*** RECORD EXCERPTS ***

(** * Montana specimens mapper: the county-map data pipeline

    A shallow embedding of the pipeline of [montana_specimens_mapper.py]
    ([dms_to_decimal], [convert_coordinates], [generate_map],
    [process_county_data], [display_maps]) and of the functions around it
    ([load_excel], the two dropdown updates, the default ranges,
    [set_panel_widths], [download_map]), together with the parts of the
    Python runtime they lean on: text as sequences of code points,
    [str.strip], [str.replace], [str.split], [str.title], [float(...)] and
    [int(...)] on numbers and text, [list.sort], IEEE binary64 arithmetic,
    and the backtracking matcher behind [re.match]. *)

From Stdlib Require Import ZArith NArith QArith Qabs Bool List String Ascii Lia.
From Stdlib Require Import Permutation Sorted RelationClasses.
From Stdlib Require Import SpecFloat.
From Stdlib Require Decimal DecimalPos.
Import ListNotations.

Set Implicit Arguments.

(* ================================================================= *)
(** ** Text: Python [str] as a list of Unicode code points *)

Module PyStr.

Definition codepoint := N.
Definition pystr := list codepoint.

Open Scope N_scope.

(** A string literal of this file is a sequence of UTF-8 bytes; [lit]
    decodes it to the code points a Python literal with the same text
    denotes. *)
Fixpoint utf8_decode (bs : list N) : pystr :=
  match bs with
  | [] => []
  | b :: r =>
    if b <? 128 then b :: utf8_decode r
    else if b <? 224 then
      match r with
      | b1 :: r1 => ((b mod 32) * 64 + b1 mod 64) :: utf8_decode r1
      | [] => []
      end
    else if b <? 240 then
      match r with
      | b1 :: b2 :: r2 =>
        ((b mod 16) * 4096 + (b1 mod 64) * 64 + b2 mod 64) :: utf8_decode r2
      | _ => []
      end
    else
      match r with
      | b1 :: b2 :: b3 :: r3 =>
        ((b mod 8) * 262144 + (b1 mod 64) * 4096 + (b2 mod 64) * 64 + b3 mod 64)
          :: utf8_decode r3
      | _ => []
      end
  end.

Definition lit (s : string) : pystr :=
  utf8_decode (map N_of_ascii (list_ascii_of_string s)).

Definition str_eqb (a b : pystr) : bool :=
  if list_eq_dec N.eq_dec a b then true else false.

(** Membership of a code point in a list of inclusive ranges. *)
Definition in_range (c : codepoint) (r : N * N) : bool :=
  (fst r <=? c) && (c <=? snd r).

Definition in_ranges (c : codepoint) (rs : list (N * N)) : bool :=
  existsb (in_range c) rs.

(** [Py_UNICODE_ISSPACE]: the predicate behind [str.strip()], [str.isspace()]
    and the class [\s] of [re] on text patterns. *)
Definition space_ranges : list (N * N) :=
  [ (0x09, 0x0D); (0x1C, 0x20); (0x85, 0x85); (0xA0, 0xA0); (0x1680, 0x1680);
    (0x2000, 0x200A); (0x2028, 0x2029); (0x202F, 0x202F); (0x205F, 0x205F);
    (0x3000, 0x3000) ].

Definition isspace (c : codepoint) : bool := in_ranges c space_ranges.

*** End of RECORD EXCERPTS ***

From the records above, quote only the lines running from the line with "existsb (in_range c) rs." to the line with "(0x3000, 0x3000) ].", both lines included.

[REPLY]:
  existsb (in_range c) rs.

(** [Py_UNICODE_ISSPACE]: the predicate behind [str.strip()], [str.isspace()]
    and the class [\s] of [re] on text patterns. *)
Definition space_ranges : list (N * N) :=
  [ (0x09, 0x0D); (0x1C, 0x20); (0x85, 0x85); (0xA0, 0xA0); (0x1680, 0x1680);
    (0x2000, 0x200A); (0x2028, 0x2029); (0x202F, 0x202F); (0x205F, 0x205F);
    (0x3000, 0x3000) ].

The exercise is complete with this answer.